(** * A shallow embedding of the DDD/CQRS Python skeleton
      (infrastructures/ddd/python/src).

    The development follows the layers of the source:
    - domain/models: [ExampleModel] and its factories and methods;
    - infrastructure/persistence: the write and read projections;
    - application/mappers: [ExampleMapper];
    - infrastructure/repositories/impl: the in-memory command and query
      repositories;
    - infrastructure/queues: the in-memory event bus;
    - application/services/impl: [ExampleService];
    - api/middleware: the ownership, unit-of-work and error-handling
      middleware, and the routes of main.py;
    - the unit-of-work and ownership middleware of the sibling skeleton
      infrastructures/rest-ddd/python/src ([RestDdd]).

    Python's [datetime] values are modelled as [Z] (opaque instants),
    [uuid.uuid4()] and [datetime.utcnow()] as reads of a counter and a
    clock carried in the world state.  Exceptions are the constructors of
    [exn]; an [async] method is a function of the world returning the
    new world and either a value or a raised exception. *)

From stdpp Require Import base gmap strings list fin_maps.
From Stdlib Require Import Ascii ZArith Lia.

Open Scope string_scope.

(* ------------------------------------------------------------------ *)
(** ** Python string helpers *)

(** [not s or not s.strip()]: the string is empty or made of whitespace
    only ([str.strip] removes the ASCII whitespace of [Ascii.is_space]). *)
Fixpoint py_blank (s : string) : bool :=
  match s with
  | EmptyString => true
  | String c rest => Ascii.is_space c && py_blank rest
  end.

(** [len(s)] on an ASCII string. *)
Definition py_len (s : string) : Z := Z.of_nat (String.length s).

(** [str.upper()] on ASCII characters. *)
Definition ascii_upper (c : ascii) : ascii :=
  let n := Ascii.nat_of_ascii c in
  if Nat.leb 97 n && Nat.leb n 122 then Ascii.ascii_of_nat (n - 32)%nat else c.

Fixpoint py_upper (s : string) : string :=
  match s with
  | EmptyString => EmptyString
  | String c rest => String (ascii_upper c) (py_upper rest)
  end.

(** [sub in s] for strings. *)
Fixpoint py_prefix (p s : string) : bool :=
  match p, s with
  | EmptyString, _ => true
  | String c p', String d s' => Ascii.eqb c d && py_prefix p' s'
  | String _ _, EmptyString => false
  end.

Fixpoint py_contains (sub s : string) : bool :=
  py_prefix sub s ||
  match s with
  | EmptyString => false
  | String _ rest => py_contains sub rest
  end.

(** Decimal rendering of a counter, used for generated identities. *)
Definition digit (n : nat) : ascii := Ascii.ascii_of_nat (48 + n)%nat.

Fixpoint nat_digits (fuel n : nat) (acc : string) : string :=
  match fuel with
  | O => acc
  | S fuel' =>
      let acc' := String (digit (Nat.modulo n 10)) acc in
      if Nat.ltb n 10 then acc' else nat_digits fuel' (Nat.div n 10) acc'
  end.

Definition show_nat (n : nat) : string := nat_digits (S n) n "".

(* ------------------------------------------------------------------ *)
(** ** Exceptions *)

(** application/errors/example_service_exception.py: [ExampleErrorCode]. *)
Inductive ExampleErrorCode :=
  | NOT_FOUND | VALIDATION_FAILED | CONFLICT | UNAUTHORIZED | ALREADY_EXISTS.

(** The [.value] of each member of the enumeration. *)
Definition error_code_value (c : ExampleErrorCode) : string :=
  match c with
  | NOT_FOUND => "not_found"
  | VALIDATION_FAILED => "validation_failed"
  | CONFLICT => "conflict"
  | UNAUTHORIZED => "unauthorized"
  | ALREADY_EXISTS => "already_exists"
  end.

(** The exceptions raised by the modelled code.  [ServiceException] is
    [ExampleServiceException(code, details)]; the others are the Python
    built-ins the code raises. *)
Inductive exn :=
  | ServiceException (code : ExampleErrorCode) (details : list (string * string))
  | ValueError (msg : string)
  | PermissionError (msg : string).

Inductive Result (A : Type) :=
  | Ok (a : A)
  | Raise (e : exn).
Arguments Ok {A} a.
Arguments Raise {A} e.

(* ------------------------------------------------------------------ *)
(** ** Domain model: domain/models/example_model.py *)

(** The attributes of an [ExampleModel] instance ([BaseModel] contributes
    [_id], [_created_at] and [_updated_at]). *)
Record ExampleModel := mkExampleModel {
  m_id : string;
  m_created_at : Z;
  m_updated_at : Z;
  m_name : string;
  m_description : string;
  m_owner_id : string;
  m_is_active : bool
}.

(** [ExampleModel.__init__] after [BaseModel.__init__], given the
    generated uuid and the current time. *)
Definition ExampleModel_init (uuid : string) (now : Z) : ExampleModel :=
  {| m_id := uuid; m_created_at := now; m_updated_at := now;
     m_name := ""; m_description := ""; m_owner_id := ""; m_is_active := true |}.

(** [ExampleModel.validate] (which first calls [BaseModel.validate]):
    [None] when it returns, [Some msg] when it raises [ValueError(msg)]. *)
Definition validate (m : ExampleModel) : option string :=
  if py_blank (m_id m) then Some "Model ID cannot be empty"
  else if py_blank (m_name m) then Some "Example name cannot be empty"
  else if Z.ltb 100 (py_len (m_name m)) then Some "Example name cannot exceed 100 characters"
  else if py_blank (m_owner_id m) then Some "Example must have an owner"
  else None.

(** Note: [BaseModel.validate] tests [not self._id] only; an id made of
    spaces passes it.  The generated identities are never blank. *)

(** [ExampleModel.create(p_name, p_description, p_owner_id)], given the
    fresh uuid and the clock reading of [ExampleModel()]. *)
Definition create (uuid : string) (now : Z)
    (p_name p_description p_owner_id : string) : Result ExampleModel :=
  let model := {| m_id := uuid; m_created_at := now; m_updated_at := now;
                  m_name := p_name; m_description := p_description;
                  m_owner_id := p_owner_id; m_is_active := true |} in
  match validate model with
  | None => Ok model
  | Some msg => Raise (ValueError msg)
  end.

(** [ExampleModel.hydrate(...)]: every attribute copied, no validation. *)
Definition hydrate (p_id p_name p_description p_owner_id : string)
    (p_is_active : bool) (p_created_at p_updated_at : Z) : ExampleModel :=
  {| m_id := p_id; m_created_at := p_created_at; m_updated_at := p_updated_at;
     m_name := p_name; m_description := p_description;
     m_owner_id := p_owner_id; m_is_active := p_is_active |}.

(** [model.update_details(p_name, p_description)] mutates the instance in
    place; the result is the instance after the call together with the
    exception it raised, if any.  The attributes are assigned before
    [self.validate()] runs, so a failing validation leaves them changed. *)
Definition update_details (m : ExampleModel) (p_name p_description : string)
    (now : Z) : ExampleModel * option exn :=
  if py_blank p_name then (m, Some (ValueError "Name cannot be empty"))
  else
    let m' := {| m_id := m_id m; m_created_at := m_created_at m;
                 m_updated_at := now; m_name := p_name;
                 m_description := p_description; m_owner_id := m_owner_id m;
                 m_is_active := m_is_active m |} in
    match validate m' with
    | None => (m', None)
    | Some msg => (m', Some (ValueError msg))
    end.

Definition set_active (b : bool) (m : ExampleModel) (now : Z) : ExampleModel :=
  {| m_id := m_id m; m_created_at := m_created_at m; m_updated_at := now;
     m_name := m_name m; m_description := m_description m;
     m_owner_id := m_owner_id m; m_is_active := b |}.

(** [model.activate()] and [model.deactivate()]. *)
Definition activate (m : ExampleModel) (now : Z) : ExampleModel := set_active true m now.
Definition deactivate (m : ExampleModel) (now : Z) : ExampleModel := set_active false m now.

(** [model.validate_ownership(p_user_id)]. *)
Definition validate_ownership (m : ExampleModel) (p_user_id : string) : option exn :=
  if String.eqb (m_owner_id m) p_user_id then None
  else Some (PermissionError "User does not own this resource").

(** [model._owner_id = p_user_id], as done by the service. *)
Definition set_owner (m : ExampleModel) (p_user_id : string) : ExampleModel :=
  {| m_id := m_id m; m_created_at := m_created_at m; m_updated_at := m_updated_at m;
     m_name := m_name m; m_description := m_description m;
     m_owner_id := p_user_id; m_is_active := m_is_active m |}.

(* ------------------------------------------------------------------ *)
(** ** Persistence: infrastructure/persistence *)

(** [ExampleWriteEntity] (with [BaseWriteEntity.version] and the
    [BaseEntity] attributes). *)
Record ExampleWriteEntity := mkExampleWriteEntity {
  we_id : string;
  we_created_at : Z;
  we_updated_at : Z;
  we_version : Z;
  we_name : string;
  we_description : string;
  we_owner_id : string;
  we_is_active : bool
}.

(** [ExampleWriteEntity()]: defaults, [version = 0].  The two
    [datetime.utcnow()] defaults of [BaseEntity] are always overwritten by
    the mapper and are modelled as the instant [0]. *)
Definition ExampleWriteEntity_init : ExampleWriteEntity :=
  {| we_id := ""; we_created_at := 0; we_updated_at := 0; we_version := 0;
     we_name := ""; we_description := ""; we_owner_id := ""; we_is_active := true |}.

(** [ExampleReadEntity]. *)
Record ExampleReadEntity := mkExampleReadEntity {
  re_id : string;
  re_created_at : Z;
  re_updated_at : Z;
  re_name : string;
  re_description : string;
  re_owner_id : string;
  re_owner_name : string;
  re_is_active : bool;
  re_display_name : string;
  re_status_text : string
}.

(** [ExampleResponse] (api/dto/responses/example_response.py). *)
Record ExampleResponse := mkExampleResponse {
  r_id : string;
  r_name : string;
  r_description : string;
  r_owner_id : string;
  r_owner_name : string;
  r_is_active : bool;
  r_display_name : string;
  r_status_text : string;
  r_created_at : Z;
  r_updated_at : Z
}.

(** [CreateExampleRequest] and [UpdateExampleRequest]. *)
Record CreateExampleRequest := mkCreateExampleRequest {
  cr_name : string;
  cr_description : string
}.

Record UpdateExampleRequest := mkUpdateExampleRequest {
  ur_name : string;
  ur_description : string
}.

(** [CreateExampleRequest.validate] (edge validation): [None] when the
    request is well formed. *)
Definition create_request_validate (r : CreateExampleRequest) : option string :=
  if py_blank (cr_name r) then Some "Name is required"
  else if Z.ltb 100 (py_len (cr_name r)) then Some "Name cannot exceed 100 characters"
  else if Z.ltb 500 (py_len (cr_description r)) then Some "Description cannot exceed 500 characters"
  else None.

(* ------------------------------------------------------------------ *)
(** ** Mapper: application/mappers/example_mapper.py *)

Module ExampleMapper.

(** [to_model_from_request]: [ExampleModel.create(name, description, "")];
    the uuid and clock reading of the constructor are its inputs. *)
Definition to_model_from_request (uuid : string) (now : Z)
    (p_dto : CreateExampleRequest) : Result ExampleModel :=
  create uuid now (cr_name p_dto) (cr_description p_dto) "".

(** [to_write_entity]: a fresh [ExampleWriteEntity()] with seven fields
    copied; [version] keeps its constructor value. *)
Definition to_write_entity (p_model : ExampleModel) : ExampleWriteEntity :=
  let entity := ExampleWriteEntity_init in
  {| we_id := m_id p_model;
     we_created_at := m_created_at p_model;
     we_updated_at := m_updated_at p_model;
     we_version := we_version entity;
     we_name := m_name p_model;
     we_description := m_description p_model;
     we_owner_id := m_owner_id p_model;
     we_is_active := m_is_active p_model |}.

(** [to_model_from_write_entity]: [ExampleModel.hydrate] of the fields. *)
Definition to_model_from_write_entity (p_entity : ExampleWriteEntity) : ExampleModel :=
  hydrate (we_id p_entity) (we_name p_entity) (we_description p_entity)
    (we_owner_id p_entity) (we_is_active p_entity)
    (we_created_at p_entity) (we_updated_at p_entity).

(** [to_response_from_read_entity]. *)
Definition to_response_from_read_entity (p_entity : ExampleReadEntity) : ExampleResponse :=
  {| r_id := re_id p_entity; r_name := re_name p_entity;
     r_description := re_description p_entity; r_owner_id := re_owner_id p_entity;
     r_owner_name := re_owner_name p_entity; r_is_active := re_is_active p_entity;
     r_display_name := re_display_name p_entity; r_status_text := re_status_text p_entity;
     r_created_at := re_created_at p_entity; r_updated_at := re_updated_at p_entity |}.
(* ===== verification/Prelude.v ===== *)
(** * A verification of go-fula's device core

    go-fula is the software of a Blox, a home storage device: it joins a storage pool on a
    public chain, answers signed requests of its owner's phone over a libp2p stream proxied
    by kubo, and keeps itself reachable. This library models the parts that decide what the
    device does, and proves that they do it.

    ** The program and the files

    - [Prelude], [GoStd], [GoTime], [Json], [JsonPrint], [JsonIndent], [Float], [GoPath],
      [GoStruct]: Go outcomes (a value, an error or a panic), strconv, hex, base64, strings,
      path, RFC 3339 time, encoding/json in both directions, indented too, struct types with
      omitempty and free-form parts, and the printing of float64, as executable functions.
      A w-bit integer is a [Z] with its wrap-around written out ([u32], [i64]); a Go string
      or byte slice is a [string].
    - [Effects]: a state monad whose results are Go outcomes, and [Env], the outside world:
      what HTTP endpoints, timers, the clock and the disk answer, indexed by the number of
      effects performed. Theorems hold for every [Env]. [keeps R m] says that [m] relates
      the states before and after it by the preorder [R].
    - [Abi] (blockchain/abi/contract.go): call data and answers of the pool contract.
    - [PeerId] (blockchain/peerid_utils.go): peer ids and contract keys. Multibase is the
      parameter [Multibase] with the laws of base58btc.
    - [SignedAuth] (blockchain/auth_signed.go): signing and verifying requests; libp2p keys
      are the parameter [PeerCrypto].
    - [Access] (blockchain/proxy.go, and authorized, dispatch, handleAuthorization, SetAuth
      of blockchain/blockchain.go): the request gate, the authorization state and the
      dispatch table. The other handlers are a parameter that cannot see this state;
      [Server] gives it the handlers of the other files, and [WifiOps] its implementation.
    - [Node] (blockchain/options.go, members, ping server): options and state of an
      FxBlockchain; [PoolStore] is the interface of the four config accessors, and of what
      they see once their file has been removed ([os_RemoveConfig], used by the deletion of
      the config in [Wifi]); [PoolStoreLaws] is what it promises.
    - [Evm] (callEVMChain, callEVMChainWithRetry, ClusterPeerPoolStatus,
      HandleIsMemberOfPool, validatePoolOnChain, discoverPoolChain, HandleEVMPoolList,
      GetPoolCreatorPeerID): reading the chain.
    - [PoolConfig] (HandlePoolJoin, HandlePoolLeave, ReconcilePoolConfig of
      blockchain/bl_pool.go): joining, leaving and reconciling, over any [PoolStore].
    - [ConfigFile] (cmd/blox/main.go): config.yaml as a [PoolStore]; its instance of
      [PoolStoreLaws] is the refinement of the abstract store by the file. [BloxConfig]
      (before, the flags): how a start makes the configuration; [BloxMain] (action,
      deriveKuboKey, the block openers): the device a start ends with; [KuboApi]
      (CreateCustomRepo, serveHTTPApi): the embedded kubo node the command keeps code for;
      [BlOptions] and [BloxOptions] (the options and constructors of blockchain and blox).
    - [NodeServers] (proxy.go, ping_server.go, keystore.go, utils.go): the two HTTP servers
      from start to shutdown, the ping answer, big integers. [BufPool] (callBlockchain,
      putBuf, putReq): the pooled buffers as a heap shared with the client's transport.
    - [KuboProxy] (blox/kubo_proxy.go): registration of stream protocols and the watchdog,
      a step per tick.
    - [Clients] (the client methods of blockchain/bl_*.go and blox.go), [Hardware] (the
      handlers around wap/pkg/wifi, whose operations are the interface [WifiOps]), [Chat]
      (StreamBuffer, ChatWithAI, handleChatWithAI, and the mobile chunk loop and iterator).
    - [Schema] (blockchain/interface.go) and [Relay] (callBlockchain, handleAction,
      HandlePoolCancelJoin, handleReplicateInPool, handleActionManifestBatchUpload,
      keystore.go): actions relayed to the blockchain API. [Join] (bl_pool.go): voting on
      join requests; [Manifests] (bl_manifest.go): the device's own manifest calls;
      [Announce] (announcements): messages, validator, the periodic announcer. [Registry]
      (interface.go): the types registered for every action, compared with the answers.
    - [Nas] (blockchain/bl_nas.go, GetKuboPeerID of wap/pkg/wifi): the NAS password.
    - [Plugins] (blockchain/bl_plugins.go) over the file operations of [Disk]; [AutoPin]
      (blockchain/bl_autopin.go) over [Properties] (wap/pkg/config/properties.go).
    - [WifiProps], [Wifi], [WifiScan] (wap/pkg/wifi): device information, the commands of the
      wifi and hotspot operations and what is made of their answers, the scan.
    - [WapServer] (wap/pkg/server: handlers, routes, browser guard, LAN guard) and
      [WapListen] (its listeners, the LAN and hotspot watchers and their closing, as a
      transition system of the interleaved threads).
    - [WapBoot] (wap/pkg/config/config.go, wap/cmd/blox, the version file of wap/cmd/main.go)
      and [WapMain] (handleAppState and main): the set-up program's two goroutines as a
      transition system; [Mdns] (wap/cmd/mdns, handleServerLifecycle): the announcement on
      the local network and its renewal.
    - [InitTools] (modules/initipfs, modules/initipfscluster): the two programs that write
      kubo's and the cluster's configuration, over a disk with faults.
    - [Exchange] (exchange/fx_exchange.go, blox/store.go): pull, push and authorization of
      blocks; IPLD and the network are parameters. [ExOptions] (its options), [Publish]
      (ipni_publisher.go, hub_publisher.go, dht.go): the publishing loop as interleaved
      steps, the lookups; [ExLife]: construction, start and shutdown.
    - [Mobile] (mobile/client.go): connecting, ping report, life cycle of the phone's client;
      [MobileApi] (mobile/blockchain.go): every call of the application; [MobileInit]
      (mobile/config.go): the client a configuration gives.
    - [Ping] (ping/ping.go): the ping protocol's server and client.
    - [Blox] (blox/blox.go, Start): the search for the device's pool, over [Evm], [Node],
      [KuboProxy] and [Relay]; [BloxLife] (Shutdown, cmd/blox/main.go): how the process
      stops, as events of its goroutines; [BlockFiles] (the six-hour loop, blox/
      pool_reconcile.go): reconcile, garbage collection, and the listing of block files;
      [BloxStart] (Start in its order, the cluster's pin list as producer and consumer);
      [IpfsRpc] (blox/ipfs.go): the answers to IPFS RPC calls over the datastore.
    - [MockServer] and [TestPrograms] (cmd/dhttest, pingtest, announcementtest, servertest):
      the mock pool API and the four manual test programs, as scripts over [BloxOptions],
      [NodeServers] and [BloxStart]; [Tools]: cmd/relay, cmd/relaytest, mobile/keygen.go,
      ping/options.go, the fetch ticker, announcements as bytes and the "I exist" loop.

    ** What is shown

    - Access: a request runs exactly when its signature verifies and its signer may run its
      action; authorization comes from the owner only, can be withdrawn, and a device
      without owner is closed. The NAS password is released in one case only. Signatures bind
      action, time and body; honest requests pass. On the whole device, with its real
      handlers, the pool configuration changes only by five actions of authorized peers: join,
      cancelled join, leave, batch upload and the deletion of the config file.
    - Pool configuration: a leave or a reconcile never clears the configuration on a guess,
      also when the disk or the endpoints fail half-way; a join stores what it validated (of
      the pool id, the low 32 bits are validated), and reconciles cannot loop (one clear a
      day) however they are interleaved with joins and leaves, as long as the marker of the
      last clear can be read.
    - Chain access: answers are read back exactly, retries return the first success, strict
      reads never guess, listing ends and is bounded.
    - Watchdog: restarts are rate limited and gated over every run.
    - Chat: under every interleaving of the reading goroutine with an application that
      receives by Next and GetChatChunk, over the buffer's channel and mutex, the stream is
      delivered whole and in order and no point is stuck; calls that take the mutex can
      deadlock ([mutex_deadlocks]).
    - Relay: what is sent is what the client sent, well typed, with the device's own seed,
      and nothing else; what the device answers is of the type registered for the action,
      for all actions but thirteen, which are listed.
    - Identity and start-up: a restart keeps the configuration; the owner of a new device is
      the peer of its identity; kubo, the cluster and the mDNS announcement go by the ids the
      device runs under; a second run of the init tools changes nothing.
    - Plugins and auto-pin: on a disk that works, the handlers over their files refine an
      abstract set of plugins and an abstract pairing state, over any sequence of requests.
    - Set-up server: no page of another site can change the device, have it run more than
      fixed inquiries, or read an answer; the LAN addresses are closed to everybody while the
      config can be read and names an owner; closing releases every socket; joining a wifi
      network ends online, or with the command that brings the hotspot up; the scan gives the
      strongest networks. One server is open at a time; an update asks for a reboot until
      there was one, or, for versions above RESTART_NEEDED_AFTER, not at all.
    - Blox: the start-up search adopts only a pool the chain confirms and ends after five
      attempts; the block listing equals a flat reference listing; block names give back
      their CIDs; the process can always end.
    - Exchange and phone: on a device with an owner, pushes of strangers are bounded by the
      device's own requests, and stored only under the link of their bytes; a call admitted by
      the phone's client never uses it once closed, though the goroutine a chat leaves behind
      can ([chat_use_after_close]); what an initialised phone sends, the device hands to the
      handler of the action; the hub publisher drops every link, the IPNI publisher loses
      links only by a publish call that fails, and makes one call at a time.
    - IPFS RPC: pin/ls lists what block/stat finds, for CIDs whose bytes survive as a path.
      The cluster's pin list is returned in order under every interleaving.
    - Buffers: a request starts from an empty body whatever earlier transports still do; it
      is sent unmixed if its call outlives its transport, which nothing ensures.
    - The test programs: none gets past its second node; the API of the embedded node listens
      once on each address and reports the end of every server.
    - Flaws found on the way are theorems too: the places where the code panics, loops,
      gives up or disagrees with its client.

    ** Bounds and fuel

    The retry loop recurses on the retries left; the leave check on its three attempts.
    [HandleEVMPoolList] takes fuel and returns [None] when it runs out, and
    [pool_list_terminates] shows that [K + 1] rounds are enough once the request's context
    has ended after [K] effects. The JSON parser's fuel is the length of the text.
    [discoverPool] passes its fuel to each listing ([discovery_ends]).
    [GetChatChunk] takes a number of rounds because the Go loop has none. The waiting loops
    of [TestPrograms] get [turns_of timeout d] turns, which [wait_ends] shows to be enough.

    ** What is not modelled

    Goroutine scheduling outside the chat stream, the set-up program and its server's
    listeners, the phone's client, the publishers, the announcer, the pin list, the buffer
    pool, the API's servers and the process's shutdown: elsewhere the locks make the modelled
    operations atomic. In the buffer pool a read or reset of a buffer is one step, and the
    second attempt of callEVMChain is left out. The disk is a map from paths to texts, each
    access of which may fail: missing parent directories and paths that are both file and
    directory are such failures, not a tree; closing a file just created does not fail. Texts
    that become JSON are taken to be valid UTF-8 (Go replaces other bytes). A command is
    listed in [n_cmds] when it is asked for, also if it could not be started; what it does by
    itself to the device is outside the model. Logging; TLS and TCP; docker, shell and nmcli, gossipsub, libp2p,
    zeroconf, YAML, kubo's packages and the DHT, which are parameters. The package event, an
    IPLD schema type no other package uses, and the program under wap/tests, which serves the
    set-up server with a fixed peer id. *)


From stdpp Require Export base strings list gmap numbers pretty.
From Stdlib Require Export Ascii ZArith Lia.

#### Requirement:
Please give back, exactly as it stands above, the stretch from the line with "or byte slice is a [string]." through the line with "effects performed. Theorems", and no line outside it.

#### Exercise response:
      or byte slice is a [string].
    - [Effects]: a state monad whose results are Go outcomes, and [Env], the outside world:
      what HTTP endpoints, timers, the clock and the disk answer, indexed by the number of
      effects performed. Theorems hold for every [Env]. [keeps R m] says that [m] relates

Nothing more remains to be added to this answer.